Gaussian Process Planning with Lipschitz Continuous Reward Functions: Towards Unifying Bayesian Optimization, Active Learning, and Beyond

TL;DR

This paper introduces a flexible Gaussian process planning framework with Lipschitz continuous rewards, unifying active learning and Bayesian optimization, and proposes an efficient, real-time epsilon-GPP algorithm with performance guarantees.

Contribution

It develops a nonmyopic adaptive GPP framework leveraging Lipschitz continuity to solve complex decision problems and introduces an anytime branch-and-bound algorithm for real-time planning.

Findings

Effective in Bayesian optimization tasks

Demonstrated success in energy harvesting applications

Provides performance guarantees for the planning algorithm

Abstract

This paper presents a novel nonmyopic adaptive Gaussian process planning (GPP) framework endowed with a general class of Lipschitz continuous reward functions that can unify some active learning/sensing and Bayesian optimization criteria and offer practitioners some flexibility to specify their desired choices for defining new tasks/problems.
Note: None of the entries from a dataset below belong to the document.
(* ===== verification/Manifests.v ===== *)
(** What a pushed manifest must satisfy ([roci-core/src/manifests.rs]): the
    nesting bound, the digest of a reference, the media type and the blobs it
    needs; and the descriptor of a referrer. *)

From S2P Require Import Prelude RustStr Json Errors Digest HttpUtil Layout.

Definition MAX_JSON_DEPTH : nat := 32.

(** The loop of [json_depth_exceeds]. *)
Fixpoint depth_loop (max depth : nat) (in_string escaped : bool) (l : bytes) : bool :=
  match l with
  | [] => false
  | b :: l =>
      if in_string then
        if escaped then depth_loop max depth true false l
        else if bool_decide (b = "\"%char) then depth_loop max depth true true l
        else if bool_decide (b = "034"%char) then depth_loop max depth false escaped l
        else depth_loop max depth true escaped l
      else if bool_decide (b = "034"%char) then depth_loop max depth true escaped l
      else if bool_decide (b = "{"%char) || bool_decide (b = "["%char) then
        let depth := S depth in
        if bool_decide (max < depth) then true else depth_loop max depth in_string escaped l
      else if bool_decide (b = "}"%char) || bool_decide (b = "]"%char) then
        depth_loop max (depth - 1) in_string escaped l
      else depth_loop max depth in_string escaped l
  end.

Definition json_depth_exceeds (l : bytes) (max : nat) : bool := depth_loop max 0 false false l.

Definition descriptor_digest_str (value : json) : option string :=
  m ← as_object value; d ← map_get "digest" m; as_str d.

Definition manifest_cache_control (by_digest : bool) : string :=
  if by_digest then CACHE_IMMUTABLE else "no-cache".

Definition is_digest_ref (reference : string) : bool := contains_char ":" reference.

Definition content_digest `{Crypto} (reference : string) (body : bytes)
    : result ApiError (Digest * option string) :=
  if is_digest_ref reference then
    let? ref_digest := map_err api_of_storage (Digest_parse reference) in
    let content := digest_of body (algorithm ref_digest) in
    if ct_eq content ref_digest then Ok (content, None)
    else Err (digest_invalid "manifest digest does not match reference")
  else Ok (sha256_of body, Some reference).

(** The closure [bare]: the type without its parameters. *)
Definition bare (s : string) : string := trim (default s (head (split ";" s))).

Definition check_media_type (content_type : string) (manifest : json) : result ApiError () :=
  match jget "mediaType" manifest with
  | None => Ok tt
  | Some mt =>
      match as_str mt with
      | None => Err (manifest_invalid "manifest mediaType is not a string")
      | Some body_mt =>
          if bool_decide (bare content_type ≠ bare body_mt)
          then Err (manifest_invalid "Content-Type does not match manifest mediaType")
          else Ok tt
      end
  end.

(** [descriptor_digest] *)
Definition required_digest (value : json) (kind : string) : result ApiError Digest :=
  let? s := ok_or (descriptor_digest_str value) (manifest_invalid (kind +:+ " descriptor is malformed")) in
  map_err (λ _, manifest_invalid (kind +:+ " digest is malformed")) (Digest_parse s).

(** [for layer in layers { referenced.push(descriptor_digest(layer, "layer")?) }] *)
Fixpoint push_layers (referenced : list Digest) (layers : list json) : result ApiError (list Digest) :=
  match layers with
  | [] => Ok referenced
  | layer :: layers =>
      let? d := required_digest layer "layer" in
      push_layers (referenced ++ [d]) layers
  end.

Definition required_blobs (manifest : json) : result ApiError (list Digest) :=
  let? referenced :=
    match jget "config" manifest with
    | Some cfg => let? d := required_digest cfg "config" in Ok [d]
    | None => Ok []
    end in
  match jget "layers" manifest with
  | None => Ok referenced
  | Some layers =>
      let? layers := ok_or (as_array layers) (manifest_invalid "manifest layers is not an array") in
      push_layers referenced layers
  end.

(** [referrer_descriptor] *)
Definition manifest_descriptor `{SerdeJson} (manifest : json) (media_type : string) (digest : Digest) (size : Z)
    : bytes :=
  let descriptor :=
    map_insert "size" (JNumber (PosInt size))
      (map_insert "digest" (JString (Digest_fmt digest))
        (map_insert "mediaType" (JString media_type) [])) in
  let artifact_type :=
    match jget "artifactType" manifest ≫= as_str with
    | Some t => Some t
    | None => c ← jget "config" manifest; m ← jget "mediaType" c; as_str m
    end in
  let descriptor :=
    match artifact_type with
    | Some t => map_insert "artifactType" (JString t) descriptor
    | None => descriptor
    end in
  let descriptor :=
    match jget "annotations" manifest with
    | Some ann => map_insert "annotations" ann descriptor
    | None => descriptor
    end in
  to_vec (JObject descriptor).

(** The [subject] of a manifest, when it names one. *)
Definition manifest_subject (manifest : json) : option Digest :=
  s ← jget "subject" manifest; v ← jget "digest" s; d ← as_str v; ok (Digest_parse d).

(** ** What the checks mean *)

(** The inside of a JSON string: no unescaped quote. *)
Inductive string_text : bytes → Prop :=
  | text_nil : string_text []
  | text_escape b w : string_text w → string_text ("\"%char :: b :: w)
  | text_plain b w : b ≠ "\"%char → b ≠ "034"%char → string_text w → string_text (b :: w).

Definition plain_byte (b : ascii) : Prop :=
  b ∉ ["034"; "{"; "["; "}"; "]"]%char.

(** A text whose brackets are balanced outside strings, and how deep they
    nest. Every JSON text is one: its strings are quoted and escaped and its
    arrays and objects are bracketed. *)
Inductive nested : nat → bytes → Prop :=
  | nested_nil : nested 0 []
  | nested_plain k b l : plain_byte b → nested k l → nested k (b :: l)
  | nested_string k w l : string_text w → nested k l → nested k ("034"%char :: w ++ "034"%char :: l)
  | nested_array k k' w l : nested k w → nested k' l → nested (S k `max` k') ("["%char :: w ++ "]"%char :: l)
  | nested_object k k' w l : nested k w → nested k' l → nested (S k `max` k') ("{"%char :: w ++ "}"%char :: l).

Lemma depth_loop_string max depth w l :
  string_text w → depth_loop max depth true false (w ++ "034"%char :: l) = depth_loop max depth false false l.
Proof.
  induction 1 as [|b w Hw IH|b w Hb Hq Hw IH]; [done|done|].
  simpl. by rewrite !bool_decide_eq_false_2 by done.
Qed.

Lemma depth_loop_plain max depth b l :
  plain_byte b → depth_loop max depth false false (b :: l) = depth_loop max depth false false l.
Proof.
  unfold plain_byte. intros Hb. simpl.
  rewrite !(bool_decide_eq_false_2 (b = _)) by (intros ->; apply Hb; set_solver). done.
Qed.

(** Running over a balanced text comes back to the depth it started at, unless
    it went too deep. *)
Lemma depth_loop_nested max depth k w l :
  nested k w → depth ≤ max →
  depth_loop max depth false false (w ++ l) =
    if bool_decide (max < depth + k) then true else depth_loop max depth false false l.
Proof.
  intros Hw. revert depth l.
  assert (bracket : ∀ o c k k' w l0 depth l,
    (o, c) ∈ [("[", "]"); ("{", "}")]%char →
    (∀ depth l, depth ≤ max → depth_loop max depth false false (w ++ l) =
       if bool_decide (max < depth + k) then true else depth_loop max depth false false l) →
    (∀ depth l, depth ≤ max → depth_loop max depth false false (l0 ++ l) =
       if bool_decide (max < depth + k') then true else depth_loop max depth false false l) →
    depth ≤ max →
    depth_loop max depth false false ((o :: w ++ c :: l0) ++ l) =
      if bool_decide (max < depth + S k `max` k') then true else depth_loop max depth false false l).
  { clear. intros o c k k' w l0 depth l Ho IH1 IH2 Hd.
    assert (E1 : ∀ r, depth_loop max depth false false (o :: r) =
      if bool_decide (max < S depth) then true else depth_loop max (S depth) false false r)
      by (intros r; apply elem_of_cons in Ho as [[= -> ->]|Ho]; [done|by apply list_elem_of_singleton in Ho as [= -> ->]]).
    assert (E2 : ∀ r, depth_loop max (S depth) false false (c :: r) = depth_loop max depth false false r)
      by (intros r; apply elem_of_cons in Ho as [[= -> ->]|Ho]; [|apply list_elem_of_singleton in Ho as [= -> ->]];
          simpl; by rewrite Nat.sub_0_r).
    cbn [app]. rewrite E1, <-app_assoc. cbn [app].
    case_bool_decide as H1; [by rewrite bool_decide_eq_true_2 by lia|].
    rewrite IH1 by lia. case_bool_decide as H2; [by rewrite bool_decide_eq_true_2 by lia|].
    rewrite E2, IH2 by lia. case_bool_decide; [rewrite bool_decide_eq_true_2 by lia|rewrite bool_decide_eq_false_2 by lia]; done. }
  induction Hw as [|k b w Hb Hw IH|k w l0 Hs Hl IH|k k' w l0 Hw IH1 Hl IH2|k k' w l0 Hw IH1 Hl IH2];
    intros depth l Hd.
  - simpl. by rewrite bool_decide_eq_false_2 by lia.
  - cbn [app]. by rewrite depth_loop_plain, IH.
  - cbn [app]. rewrite <-app_assoc. cbn [app]. change (depth_loop max depth false false ("034"%char :: ?r)) with
      (depth_loop max depth true false r). rewrite depth_loop_string by done. by apply IH.
  - apply bracket; [set_solver|done..].
  - apply bracket; [set_solver|done..].
Qed.

Lemma push_layers_spec referenced layers ds :
  push_layers referenced layers = Ok ds →
  ∃ more, ds = referenced ++ more ∧ Forall2 (λ layer d, required_digest layer "layer" = Ok d) layers more.
Proof.
  revert referenced. induction layers as [|x layers IH]; intros referenced; simpl.
  - intros [= <-]. exists []. by rewrite app_nil_r.
  - intros H. case_res. apply IH in H as (more & -> & Hmore). eexists (_ :: more). rewrite <-app_assoc. by split; [|constructor].
Qed.

Lemma required_digest_ok v kind d :
  required_digest v kind = Ok d → ∃ s, descriptor_digest_str v = Some s ∧ Digest_parse s = Ok d.
Proof. unfold required_digest. intros H. case_res. eauto. Qed.

(** The digests a manifest needs: its config and its layers. *)
Definition needs (manifest : json) (d : Digest) : Prop :=
  ∃ v s, descriptor_digest_str v = Some s ∧ Digest_parse s = Ok d ∧
  (jget "config" manifest = Some v ∨ ∃ l, jget "layers" manifest = Some (JArray l) ∧ v ∈ l).

Lemma required_blobs_spec manifest ds d :
  required_blobs manifest = Ok ds → (d ∈ ds ↔ needs manifest d).
Proof.
  unfold required_blobs, needs. intros H. case_res.
  assert (Hc : d ∈ x ↔ ∃ v s, descriptor_digest_str v = Some s ∧ Digest_parse s = Ok d ∧ jget "config" manifest = Some v).
  { match goal with H : match _ with _ => _ end = Ok x |- _ => revert H end.
    destruct (jget "config" manifest) as [cfg|]; intros H'; case_res; [|set_solver].
    match goal with H : required_digest _ _ = _ |- _ => apply required_digest_ok in H as (s & ? & ?) end.
    rewrite list_elem_of_singleton. split; [intros ->; eauto 6|intros (? & ? & ? & ? & [= <-]); congruence]. }
  destruct (jget "layers" manifest) as [layers|]; [case_res|case_res; rewrite Hc; naive_solver].
  match goal with H : as_array _ = Some _ |- _ => destruct layers; simplify_eq/= end.
  apply push_layers_spec in H as (more & -> & Hmore). rewrite elem_of_app, Hc.
  assert (Hm : d ∈ more ↔ ∃ v s, v ∈ x0 ∧ descriptor_digest_str v = Some s ∧ Digest_parse s = Ok d).
  { split.
    - intros [i Hi]%list_elem_of_lookup. destruct (Forall2_lookup_r _ _ _ _ _ Hmore Hi) as (v & Hv & Hd).
      apply required_digest_ok in Hd as (s & ? & ?). exists v, s. split_and!; [|done..]. by eapply list_elem_of_lookup_2.
    - intros (v & s & [i Hi]%list_elem_of_lookup & Hs & Hd).
      destruct (Forall2_lookup_l _ _ _ _ _ Hmore Hi) as (d' & Hd' & E).
      apply required_digest_ok in E as (s' & ? & ?). assert (d' = d) as <- by congruence. by eapply list_elem_of_lookup_2. }
  rewrite Hm. split; [|intros (v & s & ? & ? & [?|(l & [= <-] & ?)])]; naive_solver.
Qed.

(** ** Properties *)

(** The allocation-free scan of [json_depth_exceeds] computes the nesting
    depth of a JSON text: it rejects a text whose brackets, outside strings,
    nest deeper than the bound, and no other. *)
Theorem json_depth_exceeds_spec k text max :
  nested k text → json_depth_exceeds text max = bool_decide (max < k).
Proof.
  intros H. unfold json_depth_exceeds. pose proof (depth_loop_nested max 0 k text [] H ltac:(lia)) as E.
  rewrite app_nil_r in E. rewrite E. change (0 + k) with k. by destruct (bool_decide (max < k)).
Qed.

(** The text [{"a]":[1]}]: the bracket inside the string does not count. *)
Definition nested_ex : bytes :=
  "{"%char :: ("034"%char :: ["a"; "]"]%char ++ "034"%char :: ":"%char :: "["%char :: ["1"]%char ++ "]"%char :: []) ++ "}"%char :: [].

Lemma json_depth_exceeds_spec_witness :
  json_depth_exceeds nested_ex 1 = true ∧ json_depth_exceeds nested_ex 2 = false.
Proof.
  assert (H : nested 2 nested_ex).
  { apply (nested_object 1 0); [|constructor]. apply nested_string; [by repeat constructor|].
    apply nested_plain; [unfold plain_byte; set_solver|]. apply (nested_array 0 0); [|constructor].
    apply nested_plain; [unfold plain_byte; set_solver|constructor]. }
  split; [apply (json_depth_exceeds_spec 2 nested_ex 1 H)|apply (json_depth_exceeds_spec 2 nested_ex 2 H)].
Defined.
In particular, it utilizes a principled Bayesian sequential decision problem framework for jointly and naturally optimizing the exploration-exploitation trade-off. In general, the resulting induced GPP policy cannot be derived exactly due to an uncountable set of candidate observations. A key contribution of our work here thus lies in exploiting the Lipschitz continuity of the reward functions to solve for a nonmyopic adaptive epsilon-optimal GPP (epsilon-GPP) policy. To plan in real time, we further propose an asymptotically optimal, branch-and-bound anytime variant of epsilon-GPP with performance guarantee. We empirically demonstrate the effectiveness of our epsilon-GPP policy and its anytime variant in Bayesian optimization and an energy harvesting task.